SUMMER SESSION I: May 10 – June 25
English 100-01    Academic Writing Strategies  -  Anne Stone
English 100-02    Academic Writing Strategies  -  Ryan Knighton
English 100-03    Academic Writing Strategies  -  Kim Minkus
English 103-01    Studies in Contemporary Literature  -  Kim Minkus
English 104-01    Contemporary Fiction  -  Vicky Ross
English 104-02    Contemporary Fiction  -  Anne Stone
English 190-01    Creative Writing I  -  Ryan Knighton

SUMMER SESSION II: July 5 – August 20

English 100-04    Academic Writing Strategies  -  Carlos Reyes
English 104-03    Contemporary Fiction  -  Carlos Reyes
English 211-01    Studies in Short Fiction  -  Brian Ganter

Courses are subject to change. Please check the online Course Schedule & Fees Search for confirmation. A wide range of English courses is available at Capilano University, offering students an introduction to principles in composition, literary studies, including criticism and theory, and creative writing.

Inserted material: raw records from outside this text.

Lemma whole_conversion_output_witness :
  exists md_file : Path,
    md_file <> parse_path (lit "report.pdf")
    /\ lit "report.md" = path_str md_file
    /\ fs (convert_pdf_to_markdown sample_extern (lit "report.pdf") None
             true true true true sample_world).2 !! md_file
       = Some (File (utf8 (whole_text true sample_doc (lit "Whole text" ++ NL)))).
Proof.
  destruct (whole_conversion_output sample_extern (lit "report.pdf") None
              true true true true sample_world (lit "report.md"))
    as (bytes & doc & md_text & md_file & Hf & _ & Ho & Hr & _ & Hd & _ & Hout
        & Hfs & _).
  - vm_compute. reflexivity.
  - exists md_file. split; [apply Hd; by left|]. split; [exact Hout|].
    rewrite Hfs, lookup_insert_eq.
    assert (bytes = [1%N]) as -> by (vm_compute in Hf; congruence).
    assert (doc = sample_doc) as -> by (cbn in Ho; congruence).
    assert (md_text = lit "Whole text" ++ NL) as ->
      by (change (@inr exn str (lit "Whole text" ++ NL) = inr md_text) in Hr;
          congruence).
    reflexivity.
Defined.

Lemma second_run_same_output_witness :
  (convert_pdf_to_markdown sample_extern (lit "report.pdf") None
     true true true true
     (convert_pdf_to_markdown sample_extern (lit "report.pdf") None
        true true true true sample_world).2).1 = inr (lit "report.md")
  /\ fs (convert_pdf_to_markdown sample_extern (lit "report.pdf") None
           true true true true
           (convert_pdf_to_markdown sample_extern (lit "report.pdf") None
              true true true true sample_world).2).2
     = fs (convert_pdf_to_markdown sample_extern (lit "report.pdf") None
             true true true true sample_world).2.
Proof.
  apply (second_run_same_output sample_extern (lit "report.pdf") None
           true true true true sample_world (lit "report.md"));
    vm_compute; reflexivity.
Defined.

(** *** The chunked conversion *)

(** [output_dir] of [convert_with_page_chunks] *)
Definition pages_dir (pdf_file : Path) : Path :=
  joinpath (parent pdf_file) (stem pdf_file ++ lit "_pages").
(* ===== verification/_CoqProject ===== *)
-Q . S2P
Prelude.v
Bytes.v
Btree.v
ReplayBitmap.v
Replay.v
Framing.v
Reassembly.v
ReassemblyInv.v
ReassemblyComplete.v
Missing.v
ReassemblyProps.v
Auth.v
Peer.v
Routes.v
RecoveryBook.v
FramedSend.v
FramedSendProps.v
Admission.v
Ingress.v
Journal.v
Durability.v
SignedCausal.v
SignedCausalProps.v
SnapshotStore.v
SnapshotProps.v
Messages.v
Replica.v
Samples.v
ReplicaInv.v
ReplicaProps.v
Dumps.v
TimeoutWheel.v
Repair.v
Engine.v
EngineProps.v
Writes.v
Round.v
RunProps.v
RunLimits.v
Startup.v
Reads.v
ReadReplica.v
ReadReplicaProps.v
SignedNetwork.v
SignedNetworkProps.v
Nets.v
Discovery.v
Endpoints.v
Clock.v
Tombstones.v
Stamps.v
Config.v
ConfigProps.v
Facade.v
Transport.v
Emulation.v
Sets.v
SignedStartup.v
Pacing.v
Metrics.v
Metering.v
MeteredEngine.v
MetricsRun.v
MetricsWrites.v
MetricsStore.v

The Capilano University Calendar provides a general listing of all English courses in each of the three main areas of study (composition, literature, and creative writing). These can be accessed in the online Capilano University Calendar. Each term, English courses may emphasize specific themes or genre related topics. Check individual details below on Course Offerings for the Summer 2010 term; feel free to contact individual instructors.


COURSE DESCRIPTIONS

English 100-01 – Academic Writing Strategies – Anne Stone
This section of Academic Writing Strategies gives students an overview of the academic essay (we'll write a summary, critical summary and a discussion paper), provides tutorials on common grammatical errors, and explores uses of rhetoric and persuasion through an examination of contemporary representations of missing women.

Required Texts:
• Bare Essentials: Form A. Sarah Norton and Brian Green.
• English 100 course pack
• The Capilano Guide to Writing.

English 100-02 - Academic Writing Strategies – Ryan Knighton
In English 100 we will gather and exercise a variety of rhetorical strategies specific to our two primary genres: the personal essay, and the research essay. We will find our models for these strategies within essays by such critics as Michael Pollan, David Suzuki, Marni Jackson, George Orwell, and others. As well, significant attention will be given to the abstractions of media, neighbourhood and the rhetoric of citizenship. “But how?” you ask. “How will we do that?” Not to worry. Brian Fawcett will volley some provocations our way. A handbook by Diana Hacker will also provide us with some guidance about the proper incorporation of text and citation into our writing. In short, things will happen. Big things.

Required Texts:
• TBA

English 100-03 - Academic Writing Strategies – Kim Minkus
In this course students will explore academic writing through a variety of exercises that emphasize reading, discussion and research. By the end of the course students will have acquired the skills necessary to construct a soundly researched, properly cited and coherently argued essay. Topics of discussion will include book history, book forms, online communication, graphic novels, writing as creation, social-networking, copyright and communities. Components of this course will be delivered online through Moodle.

Required Texts:
• Hacker, Diana. A Canadian Writer’s Reference (4th Edition).
• Coupe, Rosemary et al. The Capilano Guide to Writing Assignments (current ed.).
• Coursepack

English 100-04 - Academic Writing Strategies – Carlos Reyes
What do you believe? In the course of a university education, students encounter numerous ideas that their proponents urge them to believe. Since our beliefs strongly influence our actions, it is important to choose our beliefs with care. How do we distinguish between assertions we should be persuaded by and those we should be skeptical about? When we do come to hold certain claims as true, we may want to convince others of their truth. What are some effective methods of persuading others? Reading a wide range of arguments about topics like fast food, popular media (such as TV and video games), economic mobility (or the lack thereof), and shifting gender roles, we will practice a variety of techniques for understanding and constructing persuasive arguments in an academic setting.

Required Texts:
• Graff, Gerald, Cathy Birkenstein, and Russel Durst. They Say/I Say. New York: Norton, 2009.
• Hacker, Diana. A Canadian Writer’s Reference. 4th ed. New York: Bedford, 2009.
• Vaughan, Brian K. and Pia Guerra. Y: The Last Man. New York: Vertigo, 2008.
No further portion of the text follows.